■ Task item:
Would you return the lines between the one holding "as (rs & e2 & Hr & Hlen & Hwf2)." and the one holding "(String.length (BookingRoute.cancelCode c)", inclusive, and only those, exactly as they stand in the listing below?

■ Records for this exercise:
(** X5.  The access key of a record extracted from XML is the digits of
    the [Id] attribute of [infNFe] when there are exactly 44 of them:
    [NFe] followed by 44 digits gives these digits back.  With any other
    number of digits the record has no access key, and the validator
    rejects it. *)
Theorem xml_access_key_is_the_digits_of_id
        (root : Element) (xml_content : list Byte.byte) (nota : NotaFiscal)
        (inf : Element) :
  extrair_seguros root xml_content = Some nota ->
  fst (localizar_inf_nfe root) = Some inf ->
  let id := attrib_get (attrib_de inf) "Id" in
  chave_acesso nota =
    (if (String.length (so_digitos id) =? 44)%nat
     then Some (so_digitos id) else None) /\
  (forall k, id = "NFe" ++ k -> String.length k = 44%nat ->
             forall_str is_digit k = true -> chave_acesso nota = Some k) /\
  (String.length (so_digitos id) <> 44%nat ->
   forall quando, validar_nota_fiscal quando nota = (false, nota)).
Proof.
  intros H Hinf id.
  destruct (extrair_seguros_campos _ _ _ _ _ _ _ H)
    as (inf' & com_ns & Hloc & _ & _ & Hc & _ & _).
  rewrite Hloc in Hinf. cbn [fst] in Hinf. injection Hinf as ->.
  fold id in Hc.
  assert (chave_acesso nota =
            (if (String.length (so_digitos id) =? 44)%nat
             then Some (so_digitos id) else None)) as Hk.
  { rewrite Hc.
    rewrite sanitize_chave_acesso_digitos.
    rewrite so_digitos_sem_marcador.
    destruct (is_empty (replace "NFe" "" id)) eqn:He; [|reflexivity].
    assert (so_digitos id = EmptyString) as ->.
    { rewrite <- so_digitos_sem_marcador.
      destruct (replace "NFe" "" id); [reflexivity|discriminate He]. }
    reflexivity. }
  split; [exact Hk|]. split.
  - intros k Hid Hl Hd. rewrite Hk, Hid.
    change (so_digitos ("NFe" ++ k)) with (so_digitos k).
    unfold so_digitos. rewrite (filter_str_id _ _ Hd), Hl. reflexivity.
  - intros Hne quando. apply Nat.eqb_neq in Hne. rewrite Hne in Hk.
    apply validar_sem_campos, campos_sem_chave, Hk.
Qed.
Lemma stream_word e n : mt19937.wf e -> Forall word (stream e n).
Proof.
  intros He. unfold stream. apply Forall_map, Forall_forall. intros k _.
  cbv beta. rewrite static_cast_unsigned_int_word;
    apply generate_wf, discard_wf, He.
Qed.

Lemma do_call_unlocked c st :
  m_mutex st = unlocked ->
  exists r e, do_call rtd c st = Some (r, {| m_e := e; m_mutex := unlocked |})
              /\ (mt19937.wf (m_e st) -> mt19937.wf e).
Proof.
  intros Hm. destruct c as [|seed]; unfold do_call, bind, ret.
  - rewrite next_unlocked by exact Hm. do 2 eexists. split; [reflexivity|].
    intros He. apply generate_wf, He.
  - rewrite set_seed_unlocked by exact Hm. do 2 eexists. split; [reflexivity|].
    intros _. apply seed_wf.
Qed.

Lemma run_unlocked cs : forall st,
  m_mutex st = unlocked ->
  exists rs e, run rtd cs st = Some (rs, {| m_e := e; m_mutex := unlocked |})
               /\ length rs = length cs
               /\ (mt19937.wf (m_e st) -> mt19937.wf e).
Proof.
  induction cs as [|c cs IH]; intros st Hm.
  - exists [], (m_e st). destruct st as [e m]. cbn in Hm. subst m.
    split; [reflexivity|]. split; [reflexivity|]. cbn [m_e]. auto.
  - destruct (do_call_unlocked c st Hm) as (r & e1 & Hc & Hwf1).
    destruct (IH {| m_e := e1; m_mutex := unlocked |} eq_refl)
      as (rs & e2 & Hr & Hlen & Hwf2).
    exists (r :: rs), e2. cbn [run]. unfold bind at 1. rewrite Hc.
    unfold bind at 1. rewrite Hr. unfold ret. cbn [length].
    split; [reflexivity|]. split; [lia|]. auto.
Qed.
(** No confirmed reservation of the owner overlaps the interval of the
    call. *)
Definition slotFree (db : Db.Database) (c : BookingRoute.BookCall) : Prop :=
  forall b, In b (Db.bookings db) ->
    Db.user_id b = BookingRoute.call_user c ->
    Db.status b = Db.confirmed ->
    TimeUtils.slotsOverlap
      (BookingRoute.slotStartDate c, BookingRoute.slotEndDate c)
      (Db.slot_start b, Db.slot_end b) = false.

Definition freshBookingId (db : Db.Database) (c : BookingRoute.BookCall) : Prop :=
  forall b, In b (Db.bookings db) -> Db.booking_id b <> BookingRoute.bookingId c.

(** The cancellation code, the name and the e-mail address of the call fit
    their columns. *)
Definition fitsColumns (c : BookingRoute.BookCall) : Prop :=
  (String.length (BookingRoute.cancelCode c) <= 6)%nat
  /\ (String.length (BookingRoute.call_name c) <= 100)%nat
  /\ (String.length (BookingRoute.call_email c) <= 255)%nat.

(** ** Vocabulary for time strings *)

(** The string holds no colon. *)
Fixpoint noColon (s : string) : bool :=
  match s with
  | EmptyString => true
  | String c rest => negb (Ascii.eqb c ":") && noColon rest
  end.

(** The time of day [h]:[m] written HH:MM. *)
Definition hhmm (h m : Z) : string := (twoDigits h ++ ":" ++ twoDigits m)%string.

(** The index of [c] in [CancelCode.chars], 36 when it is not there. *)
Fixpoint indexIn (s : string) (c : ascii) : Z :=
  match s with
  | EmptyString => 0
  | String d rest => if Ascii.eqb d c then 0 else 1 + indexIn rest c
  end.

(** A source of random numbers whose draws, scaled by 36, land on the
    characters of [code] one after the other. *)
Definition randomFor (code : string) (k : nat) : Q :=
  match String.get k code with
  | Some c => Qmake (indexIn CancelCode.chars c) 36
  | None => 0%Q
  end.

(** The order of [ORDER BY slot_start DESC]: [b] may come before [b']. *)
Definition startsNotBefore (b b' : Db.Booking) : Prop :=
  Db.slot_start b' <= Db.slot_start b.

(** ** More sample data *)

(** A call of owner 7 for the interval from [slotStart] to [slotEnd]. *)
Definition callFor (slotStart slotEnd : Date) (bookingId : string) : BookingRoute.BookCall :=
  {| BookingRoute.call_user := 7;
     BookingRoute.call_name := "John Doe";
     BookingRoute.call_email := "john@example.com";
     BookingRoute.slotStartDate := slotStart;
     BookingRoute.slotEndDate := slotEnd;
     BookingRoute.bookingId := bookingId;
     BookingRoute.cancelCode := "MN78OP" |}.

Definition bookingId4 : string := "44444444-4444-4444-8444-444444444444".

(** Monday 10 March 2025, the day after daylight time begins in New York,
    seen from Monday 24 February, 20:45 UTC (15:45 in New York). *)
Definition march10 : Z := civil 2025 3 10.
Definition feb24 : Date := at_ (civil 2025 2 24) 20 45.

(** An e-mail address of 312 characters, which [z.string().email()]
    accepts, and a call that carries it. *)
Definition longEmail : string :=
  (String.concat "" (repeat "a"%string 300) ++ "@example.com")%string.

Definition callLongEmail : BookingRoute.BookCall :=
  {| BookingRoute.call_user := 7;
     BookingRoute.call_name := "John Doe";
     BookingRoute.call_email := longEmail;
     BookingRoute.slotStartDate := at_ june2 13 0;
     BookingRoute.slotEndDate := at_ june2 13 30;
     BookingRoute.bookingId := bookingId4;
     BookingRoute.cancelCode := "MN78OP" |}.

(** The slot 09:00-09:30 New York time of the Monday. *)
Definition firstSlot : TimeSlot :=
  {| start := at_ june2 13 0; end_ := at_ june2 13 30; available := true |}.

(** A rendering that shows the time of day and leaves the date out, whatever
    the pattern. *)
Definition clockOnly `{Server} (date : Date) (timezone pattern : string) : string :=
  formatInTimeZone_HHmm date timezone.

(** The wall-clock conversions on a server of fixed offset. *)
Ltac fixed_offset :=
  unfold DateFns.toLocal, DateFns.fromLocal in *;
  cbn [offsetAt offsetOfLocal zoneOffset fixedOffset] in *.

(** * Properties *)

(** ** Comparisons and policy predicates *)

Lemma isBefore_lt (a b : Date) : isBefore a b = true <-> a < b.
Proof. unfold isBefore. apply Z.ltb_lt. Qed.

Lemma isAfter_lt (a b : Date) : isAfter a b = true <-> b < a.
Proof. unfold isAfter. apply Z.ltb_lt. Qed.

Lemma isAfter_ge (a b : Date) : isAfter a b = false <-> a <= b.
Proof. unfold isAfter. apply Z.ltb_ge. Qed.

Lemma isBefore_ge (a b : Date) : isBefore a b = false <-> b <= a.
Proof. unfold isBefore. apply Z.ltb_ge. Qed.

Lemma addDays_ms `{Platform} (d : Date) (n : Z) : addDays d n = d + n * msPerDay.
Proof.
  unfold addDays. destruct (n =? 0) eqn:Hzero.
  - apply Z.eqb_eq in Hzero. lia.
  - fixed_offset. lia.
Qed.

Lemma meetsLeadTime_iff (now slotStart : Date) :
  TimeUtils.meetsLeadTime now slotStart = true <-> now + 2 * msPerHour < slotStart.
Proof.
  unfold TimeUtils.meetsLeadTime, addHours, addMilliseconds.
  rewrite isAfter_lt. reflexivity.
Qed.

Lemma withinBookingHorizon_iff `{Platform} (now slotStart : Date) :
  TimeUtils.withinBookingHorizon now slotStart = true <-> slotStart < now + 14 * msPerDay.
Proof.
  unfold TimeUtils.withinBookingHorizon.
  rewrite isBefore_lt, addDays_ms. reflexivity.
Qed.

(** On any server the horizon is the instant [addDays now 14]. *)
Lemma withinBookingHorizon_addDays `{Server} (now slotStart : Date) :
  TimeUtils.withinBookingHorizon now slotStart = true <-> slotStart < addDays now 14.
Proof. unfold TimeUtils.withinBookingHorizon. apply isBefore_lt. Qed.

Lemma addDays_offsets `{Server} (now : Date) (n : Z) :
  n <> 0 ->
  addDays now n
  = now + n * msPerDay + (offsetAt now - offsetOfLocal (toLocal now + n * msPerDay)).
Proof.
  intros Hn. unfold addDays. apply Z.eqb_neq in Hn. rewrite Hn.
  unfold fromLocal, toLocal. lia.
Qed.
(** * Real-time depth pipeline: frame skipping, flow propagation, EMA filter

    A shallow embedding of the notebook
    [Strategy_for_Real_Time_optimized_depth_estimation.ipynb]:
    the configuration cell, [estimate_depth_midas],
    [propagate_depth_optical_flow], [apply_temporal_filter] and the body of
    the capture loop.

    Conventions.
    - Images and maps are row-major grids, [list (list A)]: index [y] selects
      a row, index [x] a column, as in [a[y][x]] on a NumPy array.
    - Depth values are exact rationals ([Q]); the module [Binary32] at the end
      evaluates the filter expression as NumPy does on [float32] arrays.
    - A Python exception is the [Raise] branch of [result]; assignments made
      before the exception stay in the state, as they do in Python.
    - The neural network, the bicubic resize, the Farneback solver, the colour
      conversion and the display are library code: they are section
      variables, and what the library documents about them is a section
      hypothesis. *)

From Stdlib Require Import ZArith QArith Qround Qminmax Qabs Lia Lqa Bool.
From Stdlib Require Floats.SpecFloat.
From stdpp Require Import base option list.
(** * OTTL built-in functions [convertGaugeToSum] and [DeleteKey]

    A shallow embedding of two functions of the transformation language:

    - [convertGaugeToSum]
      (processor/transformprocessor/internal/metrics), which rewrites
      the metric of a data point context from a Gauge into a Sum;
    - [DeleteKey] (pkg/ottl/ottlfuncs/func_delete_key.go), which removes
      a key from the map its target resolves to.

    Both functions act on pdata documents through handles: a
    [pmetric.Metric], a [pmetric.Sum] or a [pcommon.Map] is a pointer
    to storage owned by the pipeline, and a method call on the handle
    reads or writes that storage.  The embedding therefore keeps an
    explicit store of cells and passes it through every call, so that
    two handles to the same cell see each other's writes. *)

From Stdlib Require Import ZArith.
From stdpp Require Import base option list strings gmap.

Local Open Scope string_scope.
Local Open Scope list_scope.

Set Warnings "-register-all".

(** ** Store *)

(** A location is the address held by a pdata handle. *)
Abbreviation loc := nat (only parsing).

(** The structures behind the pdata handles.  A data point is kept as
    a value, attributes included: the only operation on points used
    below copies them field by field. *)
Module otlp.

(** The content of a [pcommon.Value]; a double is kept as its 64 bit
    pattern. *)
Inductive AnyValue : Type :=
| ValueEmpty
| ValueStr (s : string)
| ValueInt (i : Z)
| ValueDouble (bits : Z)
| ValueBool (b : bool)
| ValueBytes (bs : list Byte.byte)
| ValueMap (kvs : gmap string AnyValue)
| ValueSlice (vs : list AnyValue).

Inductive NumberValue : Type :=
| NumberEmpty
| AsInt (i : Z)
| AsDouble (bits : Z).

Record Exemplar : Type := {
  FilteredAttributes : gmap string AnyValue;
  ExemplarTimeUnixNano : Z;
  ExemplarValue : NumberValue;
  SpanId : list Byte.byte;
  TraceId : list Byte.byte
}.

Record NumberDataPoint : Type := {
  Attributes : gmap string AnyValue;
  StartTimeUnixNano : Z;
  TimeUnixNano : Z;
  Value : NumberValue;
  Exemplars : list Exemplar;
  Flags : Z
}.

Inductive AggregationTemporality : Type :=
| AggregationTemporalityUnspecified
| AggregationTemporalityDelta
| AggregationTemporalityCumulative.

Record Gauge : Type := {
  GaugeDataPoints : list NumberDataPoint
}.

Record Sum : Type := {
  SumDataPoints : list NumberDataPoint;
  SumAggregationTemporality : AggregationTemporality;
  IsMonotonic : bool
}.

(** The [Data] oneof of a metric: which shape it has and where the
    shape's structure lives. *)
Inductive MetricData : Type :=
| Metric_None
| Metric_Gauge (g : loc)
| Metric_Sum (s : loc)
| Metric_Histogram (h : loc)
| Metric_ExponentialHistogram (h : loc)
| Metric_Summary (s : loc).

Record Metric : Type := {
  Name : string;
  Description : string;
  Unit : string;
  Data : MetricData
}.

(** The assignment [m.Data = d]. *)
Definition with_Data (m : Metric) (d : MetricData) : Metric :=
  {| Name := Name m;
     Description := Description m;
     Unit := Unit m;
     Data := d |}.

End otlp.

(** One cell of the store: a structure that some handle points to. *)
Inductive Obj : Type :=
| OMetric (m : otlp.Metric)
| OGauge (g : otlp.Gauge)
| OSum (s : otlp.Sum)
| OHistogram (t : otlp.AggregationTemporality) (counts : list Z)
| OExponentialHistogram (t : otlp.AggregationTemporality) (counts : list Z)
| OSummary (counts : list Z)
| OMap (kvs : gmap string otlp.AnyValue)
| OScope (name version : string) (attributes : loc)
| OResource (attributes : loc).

■ Finished exercise:
      as (rs & e2 & Hr & Hlen & Hwf2).
    exists (r :: rs), e2. cbn [run]. unfold bind at 1. rewrite Hc.
    unfold bind at 1. rewrite Hr. unfold ret. cbn [length].
    split; [reflexivity|]. split; [lia|]. auto.
Qed.
(** No confirmed reservation of the owner overlaps the interval of the
    call. *)
Definition slotFree (db : Db.Database) (c : BookingRoute.BookCall) : Prop :=
  forall b, In b (Db.bookings db) ->
    Db.user_id b = BookingRoute.call_user c ->
    Db.status b = Db.confirmed ->
    TimeUtils.slotsOverlap
      (BookingRoute.slotStartDate c, BookingRoute.slotEndDate c)
      (Db.slot_start b, Db.slot_end b) = false.

Definition freshBookingId (db : Db.Database) (c : BookingRoute.BookCall) : Prop :=
  forall b, In b (Db.bookings db) -> Db.booking_id b <> BookingRoute.bookingId c.

(** The cancellation code, the name and the e-mail address of the call fit
    their columns. *)
Definition fitsColumns (c : BookingRoute.BookCall) : Prop :=
  (String.length (BookingRoute.cancelCode c) <= 6)%nat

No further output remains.